Debía hacer el trabajo y también pasar la noche en el lugar con Ran.
Decir que luego del largo día Otomi se sentía agotada era poco. Ella era bastante animada y alegre pero el estar con una senpai tan fría y también un tanto aterradora había sido demasiado. Si bien se sentía afortunada de trabajar con la albina, también se sentía intimidada por su indiferencia.
Lo peor había sido cuando decidió que necesitaba relajarse y entró a ducharse. Sorpresa la suya cuando, mientras se limpiaba antes de entrar a las aguas, la de ojos heterocromos entró también y se le quedó viendo por unos segundos.
—¿Quieres que te lave la espalda? —ofreció la albina y arqueó una ceja al ver la reacción de pánico en la pelirroja.
—S-¡si!—casi gritó por la impresión y el no saber qué hacer en esa situación.
Se paralizó cuando la sintió detrás de ella, pasando suavemente la esponja por su espalda desnuda. Pero sintió que su alma abandonaba su cuerpo cuando fue su turno de ayudarla, ver la pálida y tersa piel de la mayor, las perfectas curvas que poseía y los cabellos que se escapaban del moño en que había recogido su largo cabello la habían dejado muda e hicieron muy torpes sus movimientos.
Los minutos en el agua fueron otra tortura pues no sabía qué decir, y Ran no parecía dispuesta entablar una conversación, incluso pensó que se había quedado dormida. Se levantó para moverla pero al verla abrir los ojos decidió que lo mejor sería salir de allí.
En la noche no podía dormir, se sentía mal por no haber aprovechado la valiosa oportunidad de acercarse a la senpai que la había atraído desde que la vio, Otomi no era tímida y torpe para hablar con alguien pero en su presencia no podía controlarse, hasta ese punto le gustaba y asustaba Ran.
Salió a dar un paseo para despejar un poco su mente y fue a dar a uno de los jardines del lugar. Allí escuchó un ruido que llamó su atención, un maullido y una delicada risa.
Con curiosidad se acercó y se quedó congelada ante lo que vio.
Su atemorizante senpai estaba de cuclillas, cargando un pequeño gato que se estaba frotando en la sonrojada mejilla de la albina quien portaba una mirada dulce y alegre.
Ran estaba encantada con el minino y Otomi no podía apartar su mirada de ella.
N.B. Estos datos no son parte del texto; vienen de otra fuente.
(* ===== verification/SoloWitness.v ===== *)
(** * A concrete solo machine

    Instances of the keys and encodings the solo machine client uses, and the theorems of
    [SoloProperties.v] on a chain that creates a solo machine client, accepts a packet
    commitment it signed, and receives evidence of double signing. *)
From S2P Require Import Prelude GoMonad Errors Sha256 Height Host Sdk ConnectionTypes.
From S2P Require Import ChannelTypes Exported ClientKeeper ConnectionKeeper FullNode.
From S2P Require Import ChannelSpec.
From S2P Require Import Commitment TendermintTypes TendermintStore TendermintClient.
From S2P Require Import ToyTendermint.
From S2P Require Import Noninterference Solomachine Localhost Clients SoloProperties.

(** A key is its name; a signature names the key and repeats the message. *)
Definition toy_crypto : SoloCrypto := {|
  PubKey := string;
  PubKey_Bytes := λ k, k;
  is_multisig := λ _, false;
  PubKey_VerifySignature := λ k bz sig, bool_decide (sig = k +:+ ":" +:+ bz);
  MultiSignatureData := unit;
  VerifyMultisignature := λ _ _ _, Ok tt |}.

Module ToySolo.
Export ToyTm.
Import solotypes.
#[export] Existing Instance toy_crypto.

#[export] Instance Ser_PublicKeyAny : Ser PublicKeyAny.
Proof.
  refine (Ser_via (B := bool * string) (λ k, match k with PublicKey_Any s => (true, s) | Other_Any s => (false, s) end)
    (λ '(b, s), if b : bool then PublicKey_Any s else Other_Any s) _). by intros [].
Defined.
#[export] Instance Ser_SoloConsensus : Ser ConsensusState.
Proof.
  refine (Ser_via (B := option PublicKeyAny * string * N) (λ c, (PublicKey c, Diversifier c, Timestamp c))
    (λ '(k, d, t), mkConsensusState k d t) _). by intros [].
Defined.
#[export] Instance Ser_SoloClient : Ser ClientState.
Proof.
  refine (Ser_via (B := N * bool * option ConsensusState * bool)
    (λ c, (Sequence c, IsFrozen c, Client_ConsensusState c, AllowUpdateAfterProposal c))
    (λ '(n, f, c, a), mkClientState n f c a) _). by intros [].
Defined.
#[export] Instance Ser_DataType : Ser DataType.
Proof.
  refine (Ser_via (B := string)
    (λ t, match t with UNSPECIFIED => "0" | CLIENT => "1" | CONSENSUS => "2" | CONNECTION => "3" | CHANNEL => "4"
                  | PACKETCOMMITMENT => "5" | PACKETACKNOWLEDGEMENT => "6" | PACKETRECEIPTABSENCE => "7"
                  | NEXTSEQUENCERECV => "8" | HEADER => "9" end)
    (λ s, match s with "0" => UNSPECIFIED | "1" => CLIENT | "2" => CONSENSUS | "3" => CONNECTION | "4" => CHANNEL
                  | "5" => PACKETCOMMITMENT | "6" => PACKETACKNOWLEDGEMENT | "7" => PACKETRECEIPTABSENCE
                  | "8" => NEXTSEQUENCERECV | _ => HEADER end) _).
  by intros [].
Defined.
#[export] Instance Ser_SignBytes : Ser SignBytes.
Proof.
  refine (Ser_via (B := N * N * string * DataType * string)
    (λ b, (SB_Sequence b, SB_Timestamp b, SB_Diversifier b, SB_DataType b, SB_Data b))
    (λ '(n, t, d, k, x), mkSignBytes n t d k x) _). by intros [].
Defined.
#[export] Instance Ser_Timestamped : Ser TimestampedSignatureData.
Proof.
  refine (Ser_via (B := string * N) (λ t, (Timestamped_SignatureData t, Timestamped_Timestamp t))
    (λ '(s, t), mkTimestampedSignatureData s t) _). by intros [].
Defined.
#[export] Instance Ser_Local : Ser localhost.ClientState.
Proof.
  refine (Ser_via (B := string * Height) (λ c, (localhost.ChainId c, localhost.Client_Height c))
    (λ '(i, h), localhost.NewClientState i h) _). by intros [].
Defined.

(** An [Any] names the type of the value inside. *)
Definition enc_client (c : AnyClientState) : string :=
  match c with
  | TmClient cs => enc ("tm", enc cs)
  | SoloClient cs => enc ("solo", enc cs)
  | LocalClient cs => enc ("local", enc cs)
  end.
Definition in_range_bool (cs : ClientState) : bool :=
  (Sequence cs <? two64)%N &&
  match Client_ConsensusState cs with Some c => (Timestamp c <? two64)%N | None => true end.
Definition dec_client (s : string) : option AnyClientState :=
  match (dec s : option (string * string)) with
  | Some ("tm", x) => TmClient <$> (dec x : option ibctmtypes.ClientState)
  | Some ("solo", x) =>
      cs ← (dec x : option ClientState); if in_range_bool cs then Some (SoloClient cs) else None
  | Some ("local", x) => LocalClient <$> (dec x : option localhost.ClientState)
  | _ => None
  end.
Definition enc_consensus (c : AnyConsensusState) : string :=
  match c with
  | TmConsensus cs => enc ("tm", enc cs)
  | SoloConsensus cs => enc ("solo", enc cs)
  end.
Definition dec_consensus (s : string) : option AnyConsensusState :=
  match (dec s : option (string * string)) with
  | Some ("tm", x) => TmConsensus <$> (dec x : option ibctmtypes.ConsensusState)
  | Some ("solo", x) => SoloConsensus <$> (dec x : option ConsensusState)
  | _ => None
  end.
Definition dec_timestamped (s : string) : option TimestampedSignatureData :=
  t ← (dec s : option TimestampedSignatureData); if (Timestamped_Timestamp t <? two64)%N then Some t else None.

Lemma dec_enc_consensus c : dec_consensus (enc_consensus c) = Some c.
Proof. destruct c; unfold dec_consensus, enc_consensus; by rewrite !dec_enc. Qed.

Lemma in_range_bool_spec cs : in_range_bool cs = true ↔ solo_range cs.
Proof.
  unfold in_range_bool, solo_range. rewrite andb_true_iff, N.ltb_lt.
  destruct (Client_ConsensusState cs) as [c|]; [rewrite N.ltb_lt|]; naive_solver.
Qed.

Definition encodable_client (c : AnyClientState) : Prop :=
  match c with SoloClient cs => solo_range cs | _ => True end.
Lemma dec_enc_client c : encodable_client c → dec_client (enc_client c) = Some c.
Proof.
  destruct c as [c|c|c]; unfold dec_client, enc_client; rewrite !dec_enc; simpl; [done| |done].
  intros H. by rewrite (proj2 (in_range_bool_spec c) H).
Qed.
Lemma enc_SignBytes_inj (a b : SignBytes) : enc a = enc b → a = b.
Proof. intros E. apply (f_equal (dec : string → option SignBytes)) in E. rewrite !dec_enc in E. by injection E. Qed.

#[export] Instance toy_solo_codec : SoloCodec AnyClientState AnyConsensusState := {|
  Marshal_SignBytes := enc;
  Marshal_HeaderData := λ d, enc (HD_NewPubKey d, HD_NewDiversifier d);
  Marshal_ClientStateData := λ p c, enc (p, enc_client c);
  Marshal_ConsensusStateData := λ p c, enc (p, enc_consensus c);
  Marshal_ConnectionStateData := λ p c, enc (p, c);
  Marshal_ChannelStateData := λ p c, enc (p, c);
  Marshal_PacketCommitmentData := λ p c, enc (p, c);
  Marshal_PacketAcknowledgementData := λ p c, enc (p, c);
  Marshal_PacketReceiptAbsenceData := λ p, p;
  Marshal_NextSequenceRecvData := λ p n, enc (p, n);
  Unmarshals := λ _ _, true;
  Unpacks := λ _ _, true;
  Unmarshal_TimestampedSignatureData := dec_timestamped;
  SignatureDescriptor := string;
  Unmarshal_SignatureDescriptor := Some;
  SignatureDataFromProto := λ s, Ok (SingleSignature s);
  solo_Marshal_ClientState := λ cs, enc_client (SoloClient cs);
  SignBytes_inj := enc_SignBytes_inj |}.

#[local] Existing Instances ibctmtypes.ClientState_eq_dec localhost.ClientState_eq_dec.
#[export] Instance toy_client_eq_dec : EqDecision AnyClientState.
Proof. solve_decision. Defined.
#[export] Instance toy_local_codec : LocalCodec AnyClientState := {|
  local_Unmarshal_ClientState := dec_client;
  local_Unmarshal_ConnectionEnd := dec;
  local_Unmarshal_Channel := dec |}.

Definition toy_clients : LightClient := ibc_clients.
#[export] Instance toy_all_codec : @Codec ibc_clients :=
  @Build_Codec ibc_clients enc dec enc dec enc dec (enc_client : AnyClientState → _) dec_client
    (enc_consensus : AnyConsensusState → _) dec_consensus (λ _, "") encodable_client (λ _, True)
    dec_enc (λ c _, dec_enc c) dec_enc dec_enc_client (λ c _, dec_enc_consensus c).

Lemma toy_decoded bz cs : dec_client bz = Some (SoloClient cs) → solo_range cs.
Proof.
  unfold dec_client. destruct (dec bz : option (string * string)) as [[k x]|]; [|done].
  generalize (dec x : option ibctmtypes.ClientState), (dec x : option ClientState), (dec x : option localhost.ClientState).
  intros [c1|] [c2|] [c3|] E; repeat (case_match; simpl in E; try discriminate E); injection E as ->;
    by apply in_range_bool_spec.
Qed.
Lemma toy_timestamp prf t : dec_timestamped prf = Some t → (Timestamped_Timestamp t < two64)%N.
Proof.
  unfold dec_timestamped. destruct (dec prf : option TimestampedSignatureData) as [x|]; simpl; [|done].
  destruct (N.ltb_spec (Timestamped_Timestamp x) two64); [|done]. by intros [= <-].
Qed.
#[export] Instance toy_solo_chain : SoloChain := {|
  solo_same_codec := λ cs, eq_refl;
  solo_encodable := λ cs H, H;
  solo_decoded := toy_decoded;
  solo_timestamp := toy_timestamp |}.
End ToySolo.

Module SoloWitness.
Import ToySolo commitmenttypes solotypes solomachine.
#[local] Existing Instance ibc_clients.
#[local] Existing Instance toy_caps.
#[local] Existing Instance FullNode.toy_app.

Definition id0 : string := "06-solomachine-0".
Definition ctx0 : Context := mkContext "chainA-1" 20 1000 false false.
Definition machine : ConsensusState := mkConsensusState (Some (PublicKey_Any "alice")) "home" 7.
Definition client0 : ClientState := NewClientState 1 (Some machine) true.
Definition empty_chain : @World toy_caps FullNode.toy_app :=
  mkWorld (CK := toy_caps) (AP := FullNode.toy_app) {[ KeyNextClientSequence := Uint64ToBigEndian 0 ]} ∅ ∅
    ["06-solomachine"] 0 [].
Definition created : World := (CreateClient ctx0 (SoloClient client0) (Some (SoloConsensus machine)) empty_chain).1.

Definition over_solo : connectiontypes.ConnectionEnd :=
  connectiontypes.NewConnectionEnd connectiontypes.OPEN id0
    (connectiontypes.NewCounterparty "07-tendermint-3" "connection-9" (NewMerklePrefix "ibc"))
    [connectiontypes.NewVersion "1" []] 0.
Definition its : statement := Its_commitment (AnyClient := AnyClientState) (AnyConsensus := AnyConsensusState)
  "transfer" "channel-0" 1 "commitment".

(** A signature of the machine over [data] at sequence [n] and time [t]. *)
Definition sign (n t : N) (kind : DataType) (data : string) : string :=
  "alice:" +:+ enc (mkSignBytes n t "home" kind data).
Definition path_of (p : string) : string :=
  match ApplyPrefix (NewMerklePrefix "ibc") (NewMerklePath [p]) with Ok path => Path_String path | _ => "" end.
Definition proof1 : string :=
  enc (mkTimestampedSignatureData
    (sign 1 9 PACKETCOMMITMENT (statement_data (path_of (statement_path its)) its)) 9).

Definition accepted : World := (solo_verify ctx0 over_solo (NewHeight 0 1) proof1 its created).1.
Lemma accepted_run : solo_verify ctx0 over_solo (NewHeight 0 1) proof1 its created = (accepted, Ok tt).
Proof. unfold accepted. apply run_pair. vm_compute. reflexivity. Qed.

Lemma created_solo : solo_at created id0 = Some client0.
Proof. vm_cast_no_check (eq_refl (Some client0)). Qed.

Lemma solo_sequence_used_once_witness :
  solo_at created id0 = Some client0 ∧ ¬ (∃ w3, solo_use id0 1 accepted w3).
Proof.
  split; [exact created_solo|]. intros [w3 Hu]. revert Hu.
  apply (solo_sequence_used_once id0 1 client0 created accepted accepted).
  - exact created_solo.
  - done.
  - apply (use_proof id0 1 created accepted ctx0 over_solo (NewHeight 0 1) proof1 its); [done|done|exact accepted_run].
  - apply rtc_refl.
Defined.

(** Two packet commitments signed at sequence 1. *)
Definition double : @Exported.Misbehaviour ibc_clients :=
  SoloMisbehaviour (mkMisbehaviour id0 1
    (Some (mkSignatureAndData (sign 1 9 PACKETCOMMITMENT "one") PACKETCOMMITMENT "one" 9))
    (Some (mkSignatureAndData (sign 1 9 PACKETCOMMITMENT "two") PACKETCOMMITMENT "two" 9))).
Definition frozen_world : World := (CheckMisbehaviourAndUpdateState ctx0 double created).1.

Lemma solo_misbehaviour_spec_witness : solo_at frozen_world id0 = Some (set_frozen true client0).
Proof.
  destruct (solo_misbehaviour_spec ctx0 double client0 created frozen_world)
    as (sm & one & two & cons & key & _ & _ & _ & _ & _ & _ & _ & _ & _ & H).
  - exact created_solo.
  - unfold frozen_world. apply run_pair. vm_compute. reflexivity.
  - exact H.
Defined.

(** Governance replaces the frozen client by another machine's, which stays as it was. *)
Definition id1 : string := "06-solomachine-1".
Definition other_machine : ConsensusState := mkConsensusState (Some (PublicKey_Any "bob")) "home" 8.
Definition with_other : World :=
  (CreateClient ctx0 (SoloClient (NewClientState 5 (Some other_machine) true)) (Some (SoloConsensus other_machine)) frozen_world).1.
Definition recovered : World := (ClientUpdateProposal ctx0 id0 id1 with_other).1.
Lemma recovered_run : ClientUpdateProposal ctx0 id0 id1 with_other = (recovered, Ok tt).
Proof. unfold recovered. apply run_pair. vm_compute. reflexivity. Qed.
Lemma client_isolation_witness :
  (ClientUpdateProposal ctx0 id0 id1 with_other).2 = Ok tt ∧ client_view id1 recovered = client_view id1 with_other.
Proof.
  split; [by rewrite recovered_run|].
  destruct (client_isolation (Op_proposal ctx0 id0 id1) with_other "") as [_ H].
  change recovered with (client_exec (Op_proposal ctx0 id0 id1) with_other).1. apply H; vm_compute; done.
Defined.

(** A chain with a localhost client and a connection over it. *)
Definition over_local : connectiontypes.ConnectionEnd :=
  connectiontypes.NewConnectionEnd connectiontypes.INIT Localhost
    (connectiontypes.NewCounterparty Localhost "connection-1" (NewMerklePrefix "ibc"))
    [connectiontypes.NewVersion "1" []] 0.
Definition self : localhost.ClientState := localhost.NewClientState "chainA-1" (NewHeight 1 20).
Definition local_world : World :=
  set_ibc (<[FullClientStateKey Localhost := enc_client (LocalClient self)]>
    (<[ConnectionKey "connection-0" := enc over_local]> (ibc empty_chain))) empty_chain.
#[local] Instance no_self : @SelfClient ibc_clients := {|
  ValidateSelfClient := λ _ _, Ok tt;
  GetSelfConsensusState := λ _ _, Ok (SoloConsensus machine) |}.

Lemma localhost_never_opens_witness :
  conn local_world "connection-0" = Some over_local ∧
  (ConnOpenConfirm ctx0 "connection-0" "proof" (NewHeight 1 5) local_world).2 ≠ Ok tt.
Proof.
  split; [vm_cast_no_check (eq_refl (Some over_local))|].
  destruct (localhost_never_opens ctx0 "connection-0" over_local self local_world) as [_ H].
  - vm_cast_no_check (eq_refl (Some over_local)).
  - vm_cast_no_check (eq_refl (Some (LocalClient self))).
  - exact (H "proof" (NewHeight 1 5)).
Defined.
End SoloWitness.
Era la primera vez que miraba ese lado de ella.
—Senpai...
El susurro que salió de sus labios fue escuchado por la albina quien se levantó a gran velocidad y la miró con pánico. El silencio se hizo y Otomi estaba segura que estaría aterrada de la mirada que le dirigía la mayor de no ser por su encantador sonrojo y el gatito que seguía en sus brazos.
—N-no le digas a nadie —exigió la albina pero desviado su mirada, tratando de ocultar su colorado rostro.
Esa tierna expresión drenó todo el miedo que Otomi pudo albergar hacia Ran. Se dio cuenta entonces que ella no era un ser insensible e inalcanzable, aunque a sus ojos sólo se volvió aun más hermosa.
—Eres muy linda —lentamente dejó de lado sus miedos pudiendo ser como realmente era.
—¡No soy linda! —reclamó pero al ver que el gatito se asustó, se puso nerviosa al tratar de calmarlo.
La risa de Otomi rompió el silencio de la noche, su característica sonrisa volvió a su rostro, ahora que había visto ese lado de la senpai, en definitiva no podría volver a temerle ni alejarse de ella.